### TASK PROMPT:
In the records below, find each line with the word "True" and copy it.

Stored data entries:
--------------------
Lemma reserve_path_cases (b : DB) (p : P) :
  (exists e, reserve_path b (path p) = (Err e, b)) \/ (exists b', reserve_path b (path p) = (Ok tt, b') /\ reserved b b' p).
Proof. unfold reserve_path, reserved. destruct (_ >? _); eauto 10. Qed.

Lemma wp_reserve p (Q : result Stop unit -> V * W -> Prop) v w :
  (forall e, Q (Err (failed p v e)) (v, w)) ->
  (forall b, reserved (budget v) b p -> Q (Ok tt) (set_budget b v, w)) ->
  wp (reserve p) Q (v, w).
Proof.
  intros He Ho. unfold wp, reserve. destruct (reserve_path_cases (budget v) p) as [[e ->]|(b & -> & Hb)]; [|auto].
  destruct v. apply He.
Qed.

Lemma discover_cases (b : DB) depth w :
  match discover b depth w with
  | (Err _, b', w') => True
  | (Ok _, b', w') => options b' = options b /\ pending_bytes b' = pending_bytes b /\ depth_permitted (options b) depth /\
      match entries_left b with Some r => 1 <= r /\ entries_left b' = Some (r - 1) | None => entries_left b' = None end
  end.
Proof.
  unfold discover, depth_permitted, entries_left. destruct (delete_check_deadline b w) as [[u|e] w']; [|exact I].
  destruct (match DeleteOptions.max_depth (options b) with Some _ => _ | None => _ end) eqn:Hd; [exact I|].
  assert (match DeleteOptions.max_depth (options b) with Some limit => depth <= limit | None => True end)
    by (destruct (DeleteOptions.max_depth (options b)); [lia|exact I]).
  all: destruct (delete_entries b) as [c|] eqn:Hc; simpl; [|rewrite ?Hc; repeat split; auto; lia].
  all: destruct (Z.lt_ge_cases (budget_remaining c) 1) as [Hlt|Hge];
    [rewrite budget_consume_exceeds by exact Hlt; exact I|].
  all: destruct (budget_consume_fits c 1) as (c' & -> & Hr & _); [lia|]; simpl; repeat split; auto; try lia; congruence.
Qed.

Lemma wp_discover_entry p depth (Q : result Stop unit -> V * W -> Prop) v w :
  (forall e b w', discover (budget v) depth w = (Err e, b, w') \/ (exists b0, discover (budget v) depth w = (Ok tt, b0, w')) ->
     Q (Err (failed p v e)) (set_budget b v, w')) ->
  (forall b b0 w', discover (budget v) depth w = (Ok tt, b0, w') -> charged (budget v) b p depth ->
     Q (Ok tt) (set_budget b v, w')) ->
  wp (discover_entry p depth) Q (v, w).
Proof.
  intros He Ho. unfold wp, discover_entry. pose proof (discover_cases (budget v) depth w) as H.
  destruct (discover (budget v) depth w) as [[[[]|e] b] w'] eqn:Hd; [|apply He; auto].
  destruct (reserve_path_cases b p) as [[e ->]|(b' & -> & R1 & R2 & R3)]; [apply He; eauto|].
  apply (Ho b' b w'); [done|]. destruct H as (H1 & H2 & H3 & H4). unfold charged. rewrite R1, R2, R3, H2.
  repeat split; auto.
Qed.

Lemma wp_release p (Q : result Stop unit -> V * W -> Prop) v w :
  0 <= pending_bytes (budget v) - zlen (path p) ->
  Q (Ok tt) (set_budget (set_pending_bytes (budget v) (pending_bytes (budget v) - zlen (path p))) v, w) ->
  wp (release p) Q (v, w).
Proof.
  intros H HQ. unfold wp, release, release_path.
  rewrite (proj2 (checked_sub_Some _ _ (pending_bytes (budget v) - zlen (path p)))) by lia. exact HQ.
Qed.

Lemma wp_check_deadline p (Q : result Stop unit -> V * W -> Prop) v w :
  wp (delete_check_deadline (budget v)) (fun r w' => Q (map_err (failed p v) r) (v, w')) w ->
  wp (check_deadline p) Q (v, w).
Proof. intros H. apply wp_bind, wp_get, wp_delete_guard, H. Qed.

(** A call about which nothing is known. *)
Lemma wp_any {A} (m : M W IoError A) (Q : result IoError A -> W -> Prop) w : (forall r w', Q r w') -> wp m Q w.
Proof. intros H. unfold wp. destruct (m w). apply H. Qed.
End Rules.

(** ** Accounting and termination

    Every discovered entry costs one unit of the entry budget and is popped at
    most twice, so a limit on the entries bounds both loops, whatever the backend
    does. *)
Section Termination.
Context {ResourceBudget Pool Permit W P Metadata Reader : Type}.
Context {lib : BudgetLib ResourceBudget Pool Permit} {laws : BudgetLaws lib}.
Context {clock : Clock W} {be : DeleteBackend W P Metadata Reader}.

Local Abbreviation V := (Vars (ResourceBudget := ResourceBudget) (P := P)).

Definition item_path (item : DeleteWork P * Z) : os_str := path (work_path item.1).
Definition queued (items : list (DeleteWork P * Z)) : Z := queued_bytes (map item_path items).

Definition weight (item : DeleteWork P * Z) : Z := match item.1 with Inspect _ => 2 | RemoveDirectory _ => 1 end.
Definition total (items : list (DeleteWork P * Z)) : Z := foldr (fun item n => weight item + n) 0 items.

(** The counter of pending bytes is that of the stack and of [extra] items being
    pushed; [left] entries may still be discovered. *)
Definition accounted (extra : list (DeleteWork P * Z)) (left : Z) (v : V) : Prop :=
  pending_bytes (budget v) = queued extra + queued (work v) /\ entries_left (budget v) = Some left /\ 0 <= left.

Definition orderly {A} (r : result Stop A) : Prop :=
  match r with Err Underflow | Err OutOfFuel => False | _ => True end.

Lemma queued_app a c : queued (a ++ c) = queued a + queued c.
Proof. unfold queued. rewrite map_app. apply queued_bytes_app. Qed.

Lemma queued_nonneg a : 0 <= queued a.
Proof. apply queued_bytes_nonneg. Qed.

Lemma total_app a c : total (a ++ c) = total a + total c.
Proof. induction a as [|x a IH]; simpl; lia. Qed.

Lemma total_weight_nonneg a : 0 <= total a.
Proof. induction a as [|[[] ] a IH]; simpl; unfold weight; simpl; lia. Qed.

Lemma total_rev a : total (rev a) = total a.
Proof. induction a as [|x a IH]; simpl; [done|]. rewrite total_app. simpl. lia. Qed.

Lemma queued_rev a : queued (rev a) = queued a.
Proof. induction a as [|x a IH]; simpl; [done|]. rewrite queued_app. unfold queued in *. simpl. lia. Qed.

Lemma read_children_accounted fuel : forall p depth reader pushed left v w,
  accounted pushed left v -> (left < Z.of_nat fuel) ->
  wp (read_children fuel p depth reader pushed) (fun r '(v', w') =>
    match r with
    | Ok pushed' => exists left', accounted pushed' left' v' /\ work v' = work v /\
        2 * left' + total pushed' = 2 * left + total pushed
    | Err _ => orderly r
    end) (v, w).
Proof.
  induction fuel as [|fuel IH]; intros p depth reader pushed left v w Hacc Hfuel.
  { destruct Hacc as (_ & _ & Hl). lia. }
  simpl. apply wp_bind, wp_check_deadline, wp_any. intros [u|e] w1; [|exact I].
  apply wp_bind, wp_delete_guard, wp_any. intros [[[c|] reader']|e] w2; simpl; [| |exact I].
  2: { apply wp_ret. exists left. auto. }
  apply wp_bind, wp_discover_entry; [intros; exact I|].
  intros b b0 w3 _ (Ho & Hp & _ & He). destruct Hacc as (Hb & Hl & Hn). rewrite Hl in He. destruct He as [H1 He].
  eapply wp_mono; [apply (IH p depth reader' ((Inspect c, depth + 1) :: pushed) (left - 1))|].
  - unfold accounted. simpl. rewrite Hp, Hb. unfold queued at 3. simpl. unfold item_path at 1. simpl.
    split; [|split; [done|lia]]. unfold queued. lia.
  - lia.
  - intros r [v' w'] Hr. destruct r as [pushed'|e]; [|exact Hr]. destruct Hr as (left' & Ha & Hw & Ht).
    exists left'. split; [done|]. split; [done|]. simpl in Ht. unfold weight in Ht. simpl in Ht. lia.
Qed.

(** What an iteration may leave behind when [bound] was left after its pop. *)
Definition settled (bound : Z) (r : result Stop unit) (s : V * W) : Prop :=
  match r with
  | Ok _ => exists left, accounted [] left s.1 /\ 2 * left + total (work s.1) <= bound
  | Err _ => orderly r
  end.

Lemma removal_accounted p (m : M W IoError unit) left v w :
  accounted [] left v ->
  wp (guard p (before_remove p);* guard_removal p m) (settled (2 * left + total (work v))) (v, w).
Proof.
  intros Hacc. apply wp_bind, wp_delete_guard, wp_any. intros [u|e] w1; [|exact I].
  apply wp_guard_removal, wp_any. intros [u'|e] w2; [|exact I]. exists left. split; [exact Hacc|simpl; lia].
Qed.

Lemma inspect_accounted fuel p depth left v w :
  accounted [] left v -> left < Z.of_nat fuel ->
  wp (inspect fuel p depth) (settled (2 * left + total (work v) + 1)) (v, w).
Proof.
  intros Hacc Hfuel. unfold inspect. apply wp_bind, wp_delete_guard, wp_any. intros [m|e] w1; [|exact I]. simpl.
  destruct ((depth =? 0) && negb (is_directory m)); [exact I|]. destruct (is_directory m).
  2: { apply wp_bind, wp_check_deadline, wp_any. intros [u|e] w2; [|exact I].
       eapply wp_mono; [apply (removal_accounted p _ left v w2 Hacc)|].
       intros [u'|e] s'; [|exact id]. intros (left' & Ha & Ht). exists left'. split; [done|lia]. }
  apply wp_bind, wp_check_deadline, wp_any. intros [u|e] w2; [|exact I].
  apply wp_bind, wp_delete_guard, wp_any. intros [reader|e] w3; [|exact I].
  apply wp_bind, wp_reserve; [intros; exact I|]. intros b (_ & He & Hp). apply wp_bind, wp_modify, wp_bind.
  destruct Hacc as (Hb & Hl & Hn).
  eapply wp_mono; [apply (read_children_accounted fuel p depth reader [] left); [|exact Hfuel]|].
  { unfold accounted. simpl. rewrite Hp, Hb, He. split; [|auto]. unfold queued. simpl. unfold item_path at 2. simpl. lia. }
  intros [pushed|e] [v' w']; [|exact id]. intros (left' & (Hb' & Hl') & Hw & Ht). apply wp_modify.
  simpl in Hw. exists left'. simpl. rewrite Hw. unfold accounted. simpl. rewrite Hb', Hw, total_app, total_rev.
  split; [|simpl in *; unfold weight at 1; simpl; lia]. split; [|done].
  change (queued []) with 0. unfold push, set_work. simpl. rewrite queued_app, queued_rev. lia.
Qed.

Lemma delete_loop_orderly fuel : forall left v w,
  accounted [] left v -> 2 * left + total (work v) < Z.of_nat fuel ->
  wp (delete_loop fuel) (fun r _ => orderly r) (v, w).
Proof.
  induction fuel as [|fuel IH]; intros left v w Hacc Hfuel.
  { destruct Hacc as (_ & _ & Hn). pose proof (total_weight_nonneg (work v)). lia. }
  simpl. apply wp_bind, wp_get. destruct (work v) as [|[item depth] rest] eqn:Hw; [exact I|].
  apply wp_bind, wp_modify, wp_bind. destruct Hacc as (Hb & Hl & Hn).
  unfold queued in Hb. rewrite Hw in Hb. simpl in Hb. unfold item_path at 1 in Hb. simpl in Hb. fold (queued rest) in Hb.
  pose proof (queued_nonneg rest). pose proof (total_weight_nonneg rest).
  apply wp_release; simpl; [unfold queued in *; lia|]. apply wp_bind, wp_check_deadline, wp_any.
  intros [u|e] w1; [|exact I]. apply wp_bind.
  set (v1 := set_budget _ _). assert (Hacc1 : accounted [] left v1).
  { unfold accounted. subst v1. simpl. split; [|auto]. unfold queued in *. simpl. lia. }
  simpl in Hfuel. unfold weight at 1 in Hfuel. simpl in Hfuel.
  eapply wp_mono with (Q := settled (2 * left + total rest + match item with Inspect _ => 1 | RemoveDirectory _ => 0 end)).
  { destruct item as [p|p]; simpl.
    - apply (inspect_accounted fuel p depth left v1 w1 Hacc1). lia.
    - rewrite Z.add_0_r. apply (removal_accounted p _ left v1 w1 Hacc1). }
  intros [u'|e] [v2 w2]; [|exact id]. intros (left2 & Hacc2 & Ht). apply (IH left2 v2 w2 Hacc2).
  destruct item; simpl in *; lia.
Qed.

(** C9: with a limit of [n] entries a deletion ends after at most [2n] iterations
    for every backend, even one whose directories never stop yielding children or
    change while they are read; and the counter of pending bytes never
    underflows. *)
Theorem deletion_terminates (fuel : nat) (root : P) (o : LocalDeleteOptions) (t0 : Z) (w : W) (n : Z) :
  DeleteOptions.max_entries o = Some n -> 0 <= n -> 2 * n < Z.of_nat fuel ->
  orderly (remove_directory_tree fuel root o t0 w).1.
Proof.
  intros Ho Hn Hfuel. unfold remove_directory_tree. set (v0 := mkVars _ _ _).
  enough (wp (discover_entry root 0;* modify (set_work [(Inspect root, 0)]);* delete_loop fuel)
            (fun r _ => orderly r) (v0, w)) as H.
  { unfold wp in H. destruct (bind _ _ (v0, w)) as [r [v' w']]. exact H. }
  apply wp_bind, wp_discover_entry; [intros; exact I|]. intros b b0 w' _ (_ & Hp & _ & He).
  subst v0. unfold entries_left, delete_budget_new in He. simpl in He. rewrite Ho in He. simpl in He.
  rewrite budget_new_remaining in He. destruct He as [H1 He].
  apply wp_bind, wp_modify. apply (delete_loop_orderly fuel (n - 1)).
  - unfold accounted. simpl in *. rewrite Hp. unfold queued. simpl. unfold item_path. simpl. split; [lia|]. split; [done|lia].
  - simpl. unfold weight. simpl. lia.
Qed.
End Termination.

(** ** The calls of a deletion *)
Section Trace.
Context {W P Metadata Reader : Type}.

Inductive Event : Type :=
| EvMetadata (p : P) (r : io_result Metadata)
| EvOpen (p : P) (r : io_result unit)
| EvChild (p : P) (r : io_result (option P))
| EvBefore (p : P) (r : io_result unit)
| EvRemoveFile (p : P) (r : io_result unit)
| EvRemoveDirectory (p : P) (r : io_result unit).

Definition logged {A B} (f : A -> B) (ev : io_result B -> Event) (m : M W IoError A) : M (W * list Event) IoError A :=
  fun wl => let '(r, w) := m wl.1 in
  (r, (w, wl.2 ++ [ev (match r with Ok a => Ok (f a) | Err e => Err e end)])).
--------------------
### EXPECTED ANSWER:
  | (Err _, b', w') => True
  assert (match DeleteOptions.max_depth (options b) with Some limit => depth <= limit | None => True end)
  match r with Err Underflow | Err OutOfFuel => False | _ => True end.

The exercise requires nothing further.